The Valley of Fern
Published online by Cambridge University Press: 20 January 2022
Summary
Part I.
There is a lone valley, few charms can it number,
Compar’d with the lovely glens north of the Tweed;
No mountains enclose it where morning mists slumber,
And it never has echoed the shepherd's soft reed.
No streamlet of crystal, its rocky banks laving,
Flows through it, delighting the ear and the eye;
On its sides no proud forests, their foliage waving,
Meet the gales of the Autumn or Summer wind's sigh;
Yet by me it is priz’d, and full dearly I love it,
And oft my steps thither I pensively turn;
It has silence within, Heaven's proud arch above it,
And my fancy has nam’d it the Valley of Fern.
O deep the repose which its calm recess giveth!
And no music can equal its silence to me;
When broken, ‘tis only to prove something liveth,
By the note of the sky-lark, or hum of the bee.
On its sides the green fern to the breeze gently bending,
With a few stunted trees, meet the wandering eye;
Or the furze and the broom their bright blossoms extending,
With the braken's soft verdure delightfully vie;—
These are all it can boast; yet, when Fancy is dreaming,
Her visions, which Poets can only discern,
Come crowding around, in unearthly light beaming,
And invest with bright beauty the Valley of Fern.
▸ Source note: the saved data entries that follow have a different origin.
Lemma profile_option_entry e : entry_ok e -> profile_option (entry_name e ++ value_text (entry_value e)) = Ok (entry_arg e).
Proof.
  intros [(Hn & _ & Hs & _) Hv]. unfold profile_option, entry_arg.
  rewrite until_space_spec by (done || by destruct (entry_value e); [left|right|right]).
  rewrite drop_app_length, length_app. destruct (entry_value e) as [|v|q v]; cbn [value_text length] in *.
  - by rewrite Nat.add_0_r, Nat.eqb_refl, app_nil_r.
  - rewrite (proj2 (Nat.eqb_neq _ _)) by lia. destruct Hv as (Hv & Ht & _ & Hq).
    assert (stripSpaces (32 :: v) = v) as ->.
    { rewrite <- (app_nil_r (32 :: v)). apply (stripSpaces_spec [32] v []); [by constructor|done|constructor]. }
    rewrite Hq, andb_false_r. by rewrite <- app_assoc.
  - rewrite (proj2 (Nat.eqb_neq _ _)) by lia. destruct Hv as [Hq _].
    assert (stripSpaces (32 :: q :: v ++ [q]) = q :: v ++ [q]) as ->.
    { rewrite <- (app_nil_r (32 :: _)). apply (stripSpaces_spec [32] (q :: v ++ [q]) []); [by constructor| |constructor].
      right. change (q :: v ++ [q]) with ((q :: v) ++ [q]). rewrite last_char_app. split; by apply quote_not_space. }
    assert (last_char (q :: v ++ [q]) = q) as -> by (change (q :: v ++ [q]) with ((q :: v) ++ [q]); apply last_char_app).
    change (first_char (q :: v ++ [q])) with q. rewrite Z.eqb_refl, Hq, inner_spec. cbn [length negb andb Nat.eqb].
    rewrite length_app. cbn [length]. rewrite (proj2 (Nat.ltb_ge _ 2)) by lia. by rewrite <- app_assoc.
Qed.

Definition saved (profile : list Z) (s : lstate) (es : list entry) : lstate :=
  LState (saveProfile s) (profileFound s) (if saveProfile s then reverse (entry_arg <$> es) ++ profileOptions s else profileOptions s).

Lemma strip_newline l : trimmed l -> stripSpaces (l ++ [10]) = l.
Proof. intros Ht. apply (stripSpaces_spec [] l [10]); [constructor|done|apply newline_space]. Qed.

Lemma entry_line profile s e : entry_ok e ->
  profile_line profile s (entry_text e) = Ok (saved profile s [e]).
Proof.
  intros He. pose proof (entry_trimmed e He) as Ht. pose proof (profile_option_entry e He) as Ho.
  destruct He as [(Hn & Hl & Hs & H35 & H91) Hv]. unfold profile_line, entry_text. rewrite until_null_id.
  2: { destruct Hl as [H0 _]. destruct (entry_value e) as [|v|q v]; cbn [value_text]; [not_in| |].
       - destruct Hv as (_ & _ & [Hv _] & _). not_in.
       - destruct Hv as [Hq [Hv _]]. assert (0 <> q) by (intros <-; done). not_in. }
  rewrite app_assoc. rewrite strip_newline by done.
  rewrite length_app, (proj2 (Nat.eqb_neq _ 0)) by (destruct (entry_name e); simpl; lia || done).
  rewrite first_char_app, (proj2 (Z.eqb_neq _ 35)), (proj2 (Z.eqb_neq _ 91)) by done. cbn [andb].
  unfold saved. destruct (saveProfile s) eqn:Es; cbn [negb].
  - rewrite Ho. cbn [rbind]. done.
  - by destruct s; simpl in *; subst.
Qed.

Lemma heading_line profile s name : name <> [] -> trimmed name -> one_line name ->
  profile_line profile s ([91] ++ name ++ [93; 10]) =
    let save := bool_decide (profile = name) in Ok (LState save (profileFound s || save) (profileOptions s)).
Proof.
  intros Hn Ht [H0 _]. unfold profile_line. rewrite until_null_id.
  2: { not_in. }
  change ([91] ++ name ++ [93; 10]) with (91 :: name ++ [93] ++ [10]). rewrite app_assoc, app_comm_cons.
  rewrite strip_newline.
  2: { right. change (91 :: name ++ [93]) with ((91 :: name) ++ [93]). by rewrite last_char_app. }
  assert (last_char (91 :: name ++ [93]) = 93) as -> by apply (last_char_app (91 :: name)).
  rewrite inner_spec. change (first_char (91 :: name ++ [93])) with 91. cbn [length Nat.eqb].
  change (91 =? 35) with false. change (91 =? 91) with true. change (93 =? 93) with true. cbn [andb].
  assert (stripSpaces name = name) as ->.
  { rewrite <- (app_nil_r name) at 1. apply (stripSpaces_spec [] name []); [constructor|done|constructor]. }
  by rewrite (proj2 (Nat.eqb_neq _ 0)) by (destruct name; done).
Qed.

Lemma entry_lines e r : entry_ok e -> lines (entry_text e ++ r) = entry_text e :: lines r.
Proof.
  intros [(_ & [_ Hn] & _) Hv]. unfold entry_text. rewrite app_assoc, <- (app_assoc _ [10]). apply lines_line.
  destruct (entry_value e) as [|v|q v]; cbn [value_text]; [not_in| |].
  - destruct Hv as (_ & _ & [_ Hv] & _). not_in.
  - destruct Hv as [Hq [_ Hv]]. assert (10 <> q) by (intros <-; done). not_in.
Qed.

Lemma entries_read profile s es r : Forall entry_ok es ->
  profile_lines profile s (lines (concat (entry_text <$> es) ++ r)) = profile_lines profile (saved profile s es) (lines r).
Proof.
  intros H. revert s. induction H as [|e es He Hes IH]; intros s.
  - assert (saved profile s [] = s) as -> by (by destruct s as [[] ? ?]). done.
  - cbn [fmap list_fmap concat]. rewrite <- app_assoc, entry_lines by done. cbn [profile_lines].
    rewrite entry_line by done. cbn [rbind]. rewrite IH. f_equal. unfold saved. cbn [saveProfile profileFound profileOptions].
    destruct (saveProfile s); [|done]. f_equal. rewrite list_fmap_singleton, fmap_cons, reverse_singleton, reverse_cons, <- app_assoc. done.
Qed.

Lemma sections_read profile s ss : Forall section_ok ss ->
  exists save, profile_lines profile s (lines (config_text ss)) =
    Ok (LState save (profileFound s || bool_decide (profile ∈ fst <$> ss))
         (reverse (options_of_profile profile ss) ++ profileOptions s)).
Proof.
  intros H. revert s. induction H as [|[name es] ss [(Hn & Ht & Hl) He] Hss IH]; intros s.
  - exists (saveProfile s). simpl. rewrite orb_false_r. by destruct s.
  - cbn [fst snd] in *.
    assert (config_text ((name, es) :: ss) = ([91] ++ name ++ [93]) ++ 10 :: (concat (entry_text <$> es) ++ config_text ss)) as ->.
    { unfold config_text. cbn [fmap list_fmap concat]. unfold section_text at 1. cbn [fst snd]. by rewrite <- !app_assoc. }
    rewrite lines_line by (destruct Hl as [_ Hl]; not_in).
    assert (([91] ++ name ++ [93]) ++ [10] = [91] ++ name ++ [93; 10]) as -> by (by rewrite <- !app_assoc).
    cbn [profile_lines]. rewrite (heading_line profile s name Hn Ht Hl). cbn zeta. cbn [rbind].
    rewrite entries_read by done. destruct (IH (saved profile (LState (bool_decide (profile = name)) (profileFound s || bool_decide (profile = name)) (profileOptions s)) es)) as [save Hr].
    exists save. rewrite Hr. unfold saved, options_of_profile. cbn [saveProfile profileFound profileOptions fmap list_fmap concat fst snd].
    rewrite reverse_app, <- app_assoc, <- orb_assoc. f_equal. f_equal.
    + f_equal. rewrite (bool_decide_ext (profile ∈ name :: _) (profile = name \/ profile ∈ fst <$> ss)) by apply elem_of_cons.
      by rewrite bool_decide_or.
    + by destruct (bool_decide (profile = name)).
Qed.

(** C29: from a well-formed configuration file, the options of all sections of the
    given name are read, in order and without the quotes of their values; a
    profile without a section is an error, unless it is the default one. *)
Theorem loadProfile_options profile ss : Forall section_ok ss ->
  loadProfile true (Contents (config_text ss)) profile =
    if bool_decide (profile ∈ fst <$> ss) || bool_decide (profile = default_profile)
    then Ok (options_of_profile profile ss) else Fatal profile_not_found.
Proof.
  intros H. unfold loadProfile. cbn [negb].
  destruct (sections_read profile (LState false false []) ss H) as [save ->]. cbn [rbind profileFound profileOptions orb].
  rewrite reverse_loop_spec, !app_nil_r, reverse_involutive.
  by destruct (bool_decide (profile ∈ _)), (bool_decide (profile = _)).
Qed.
(* ===== verification/Options.v ===== *)
(** * option.c: the options of dwdiff

    The record [option_t], the table of options with the code of each, the
    defaults, and [parseCmdLine].  Opening a file, and the ICU functions that
    UTF-8 mode uses, are parameters.  The C locale's character classes stand
    for the functions of ctype.h. *)

From stdpp Require Import strings sorting.
From Stdlib Require Import Ascii.
From coqutil Require Import Datatypes.RecordSetters.
From S2P Require Import Prelude EditScript HashTable FileIO FileProofs Streams Unicode UnicodeProofs Tokenizer OptionMacros Escapes Profile.
Import DoubleBraceUpdate.

(** The bytes of a string of the source. *)
Definition text (s : String.string) : list Z := (fun a => Z.of_nat (nat_of_ascii a)) <$> String.list_ascii_of_string s.

(** Messages; [exit_success] is not an error: the program has printed what was
    asked for and exits with status 0. *)
Definition exit_success : positive := 30.
Definition no_such_option : positive := 31.
Definition not_supported : positive := 32.
Definition both_standard_input : positive := 33.
Definition too_many_files_given : positive := 34.
Definition invalid_color : positive := 35.
Definition garbage_after_value : positive := 36.
Definition value_out_of_range : positive := 37.
Definition invalid_algorithm : positive := 38.
Definition cannot_open_output : positive := 39.
Definition sets_overlap : positive := 40.
Definition only_one_file : positive := 41.
Definition need_two_files : positive := 42.
Definition out_of_fuel : positive := 43.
Sweet Valley! in seasons of grief and dejection,
I have sought in thy bosom a shelter from care;
And have found in my musings a bond of connexion
With thy landscape so peaceful, and all that was there:
In the verdure that sooth’d, in the flowers that brighten’d,
In the blackbird's soft note, in the hum of the bee,
I found something that lull’d, and insensibly lighten’d,
And felt grateful and tranquil while gazing on thee.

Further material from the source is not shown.